In his written judgment of September 2019, the recorder was ultimately satisfied that the council was correct “in eroding the tenant’s right to quiet enjoyment” insofar as “carrying out works of improvement which are not works of repair”.
On this aspect of the decision which Dr Piechnik contested, Judge Tipples at the High Court gave a nuanced view, sympathising with the council and the September 2019 County Court ruling. The council could enter to do some kinds of work which were improvements but not repairs, she said, but ultimately the High Court judgment green-lit Dr Piechnik’s argument against the works in the County Court, which is yet to be heard and could be an issue for the Court of Appeal.
Judge Tipples pointed to the various obligations Dr Piechnik made to the landlord when he acquired the lease, which contains a “broad covenant … permit[ting] entry in order to: (i) repair any part of the building; (ii) make, repair, maintain, support, rebuild, clean, light, keep in order and good condition, amongst other things, pipes, television aerials or other convenience which belongs to or serves or is used by any part of the building; (iii) lay down, maintain prepare and test drainage, gas, water pipes, electric wires and cable, television aerials and associated apparatus; and (iv) for any similar purposes for any similar purposes.”
But the key passage is:
“The recorder answered question one correctly, except he was wrong to imply ‘the extended right of access’ into the lease.
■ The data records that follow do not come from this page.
(* ===== verification/V1Trace.v ===== *)
(** * Datapath v1: every output has its input

    The provenance theorems of the sharded datapath (V2Trace.v) for the tokio
    one: payloads travel from the receive loop through the channels of the
    flow tasks, responses through the queue of the response sender.  The
    shared tables bring their lemmas along ([stays_base]); that the text keys
    of flows are injective (V1Keys.v) is what keeps sessions and destinations
    apart. *)

From Stdlib Require Import String.
From S2P Require Import Prelude Checksum Net Packet TunRewrite TunSession RustStr Tuning DestPolicy Stats Sessions RateLimit AccountBudget Auth Frames Handler V2State V2Rx V2Shard V2Tun V2Inv V2Safe V2Thms V2Auth V2Data V2Trace V2Frames V1 V1Keys V1Safe V1Sim V1Thms V1Auth.

#[local] Arguments v1_flow_key : simpl never.

(** Sessions and destinations whose keys are injective. *)
Definition well_formed_key (sid : list Z) (game : SocketAddr) : Prop :=
  bytes_ok sid /\ length sid = SESSION_ID_LEN
  /\ exists ip port, game = SockV4 ip port /\ is_u32 ip /\ is_u16 port.

Lemma flow_key_inj s1 s2 g1 g2 :
  well_formed_key s1 g1 -> well_formed_key s2 g2 -> v1_flow_key s1 g1 = v1_flow_key s2 g2 ->
  s1 = s2 /\ g1 = g2.
Proof.
  intros (B1 & L1 & ip1 & p1 & -> & I1 & P1) (B2 & L2 & ip2 & p2 & -> & I2 & P2) E.
  destruct (v1_flow_key_injective s1 s2 ip1 ip2 p1 p2 B1 B2 L1 L2 I1 I2 P1 P2 E) as (-> & -> & ->). done.
Qed.

Section Traced.
Context (F : Facts) (replied : list Z -> SocketAddr -> list Z -> Prop).
Hypothesis Hwf : forall sid addr game info payload,
  asked F sid addr game info payload -> well_formed_key sid game.

(** A data frame of the response sender. *)
Definition response_data (sid frame : list Z) : Prop :=
  exists game info addr sent payload ip,
    asked F sid addr game info sent /\ replied sid game payload
    /\ build_response_ip_packet payload info = Ret ip /\ frame = sid ++ ip.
The defendant’s appeal is therefore allowed in part as the lease does not give the claimant the right to enter the premises for the purposes of carrying out works in order to avoid the risk of death or personal injury, or to remedy a state of affairs which is injurious to health.”
The ruling is a reminder of how fiendishly complicated leases are.
The agreements have been criticised for being poorly drafted and encouraging litigation, with standardised rules and documentation a key argument for commonhold.
The landlord access loophole could be closed in heavily trailed building safety reforms. Government is expected to require sprinkler systems or fire alarms be installed in existing blocks of flats.
New legislation could override defective leases to give landlords express permission to enter buildings where improvements and repairs are only intended to address clear and significant fire hazards.
Dr Piechnik was unable to convince Judge Tipples that past tribunal decisions between the parties should be fully binding on the council.
Oxford had argued that they were binding “only to the extent that they have determined that any of the disputed works are improvements rather than repairs.”
Judge Tipples sided with the local authority:
“Indeed, as Mr Bates, counsel for the claimant, pointed out the FTT does not have any jurisdiction or power to determine the scope of the claimant’s rights of access to the premises under the lease and, unsurprisingly, did not make any determinations in relation to any such rights in its decisions.”
Speaking to LKP, Dr Piechnik said that while seeing the bills “slashed to only a couple of grand” in 2018 was a great moment, it was only a “pyrrhic” victory.
The taxpayer lost £230,000 in funding the council’s legal bills, according to press reports, and he believes it never expected to win the case.
“The absurd £50,000 service charge demands we received were something that the council never expected to be paid, they just had a go and the whole process seems to be a distraction, preventing the tenants from exercising the fundamental right of managing one’s own home and its environment.”
But Dr Piechnik won’t give up. “This right to manage my own home is something I consider worth fighting for,” he said.